Topological structures of conformers

We further examined the various conformers by recapitulating their 3D topological structures, one for each monomer and dimer class, using coarse-grained dynamic fitting, in which the high-resolution single-particle AFM images were applied as topological constraints. Each class was determined to have a distinct structural fold (Fig. 2 and Supplementary Table 1), while they all share the same secondary structure. The compact monomer showing the KL interaction between L5 and L13 most closely resembles the ligand-bound crystal structure (PDB: 4GMA)26, with a cross-correlation score of ~0.87 (see “Methods”) between the AFM image and the crystal structure. Interestingly, however, this crystal-structure-like monomer is present at an extremely low population in both the presence and absence of ligand at 1 mM Mg2+ concentration. All other monomer classes reveal more extended conformations, where L13 is disengaged from L5 (Fig. 2). In the cases of P and candy, the P13 helix becomes an extension of P1. As a result, L5 and L13 are free to form intermolecular KL interactions with other molecules, as observed in the majority of dimer classes (Figs. 2b and 3).
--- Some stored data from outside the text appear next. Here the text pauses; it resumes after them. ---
(** C2 (amended): when the age threshold is set and is not 0, the
    remove flag is not given and the scan yields at least one record,
    [process_virtualenvs] returns provided that the console renders
    the path and the package lines of every record, and whenever it
    returns the last thing it prints is the dry-run note. *)
Theorem dry_run_note_printed (host : Host) (verbose : bool) (root : Path) (args : Args)
        (w : world) (t : Z) (venvs : list VirtualEnv) :
  older_than args = Some t ->
  t <> 0 ->
  remove args = false ->
  fst (scan_virtualenvs host verbose root (older_than args) w) = Returned venvs ->
  venvs <> [] ->
  (Forall (displayable host) venvs ->
   fst (process_virtualenvs host verbose root args w) = Returned tt)
  /\ (fst (process_virtualenvs host verbose root args w) = Returned tt ->
      exists earlier,
        trace (snd (process_virtualenvs host verbose root args w))
        = earlier ++ [Print DryRunNote]).
Proof.
  intros Ht Hnz Hrm Hscan Hsome. unfold process_virtualenvs, try_catch, report.
  destruct (scan_virtualenvs host verbose root (older_than args) w) as [[vs | e] w1] eqn:E;
    [| discriminate Hscan].
  cbn [fst] in Hscan. injection Hscan as ->.
  rewrite (bind_run _ _ _ _ _ E).
  destruct venvs as [|v vs]; [contradiction Hsome; reflexivity |].
  rewrite Ht, Hrm. cbn [truthy negb andb].
  destruct (Z.eqb_spec t 0) as [->|_]; [contradiction Hnz; reflexivity |].
  cbn [negb andb when].
  split.
  - intros Hall.
    pose proof (for_each_returns (displayable host) (process_one host args) (v :: vs)
                                 (fun x w' Hx => process_one_returns host args x w' Hx)
                                 Hall w1) as Hloop.
    destruct (for_each (v :: vs) (process_one host args) w1) as [[[] | e] w2] eqn:E2;
      [| discriminate Hloop].
    rewrite (bind_run _ _ _ _ _ E2).
    rewrite !bind_print_renders by reflexivity. cbv beta.
    rewrite print_renders by reflexivity. reflexivity.
  - destruct (for_each (v :: vs) (process_one host args) w1) as [[[] | e] w2] eqn:E2;
      rewrite (bind_run _ _ _ _ _ E2); [| discriminate].
    rewrite !bind_print_renders by reflexivity. cbv beta.
    rewrite print_renders by reflexivity. intros _.
    cbn [snd trace fs now]. eexists. reflexivity.
Qed.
Fig. 2: Recapitulated 3D topological structures of the rCbl heterogeneous conformers corroborated by SAXS and ITC.
figure 2

a, b Individual particles cropped from the experimental AFM images shown in Fig. 1a, b, the recapitulated structures in the molecular surface model (MSM) and cartoon models for the monomeric (a) and dimeric (b) conformers. L5 and L13 are colored in magenta and blue, respectively. The scale bars of 5 nm are shown in the right bottom corner for (a) and (b). c, d Comparison of the experimental SAXS curve (gray solid line) with back-calculated SAXS curves of the individual conformers (colored dash lines) with the synthesized SAXS curve (black solid line). Experimental SAXS data were recorded for rCbl (1 µM) in the absence (c) or presence (d) of 10 µM AdoCbl. Data are presented as mean value + /− error (propagation of uncertainty) as bar and whisker (n = 223 measurements). The synthesized SAXS curves were calculated using the structures of all conformers (“Methods”) with χ2 = 1.62 for rCbl in the absence of ligand and χ2 = 0.96 for rCbl in the presence of ligand. e The conformer population tallies that generate the best fit to the experimental SAXS data. f Deconvoluted (SVD1 and SVD2) isotherms of rCbl titrated with AdoCbl (Supplementary Table 2). The eigenvalue fractions for principal component 1 (SVD1) and component 2 (SVD2) are about 69% and 19%, respectively. The raw isotherms are shown in Supplementary Fig. 4a. Source data are provided as a Source Data file.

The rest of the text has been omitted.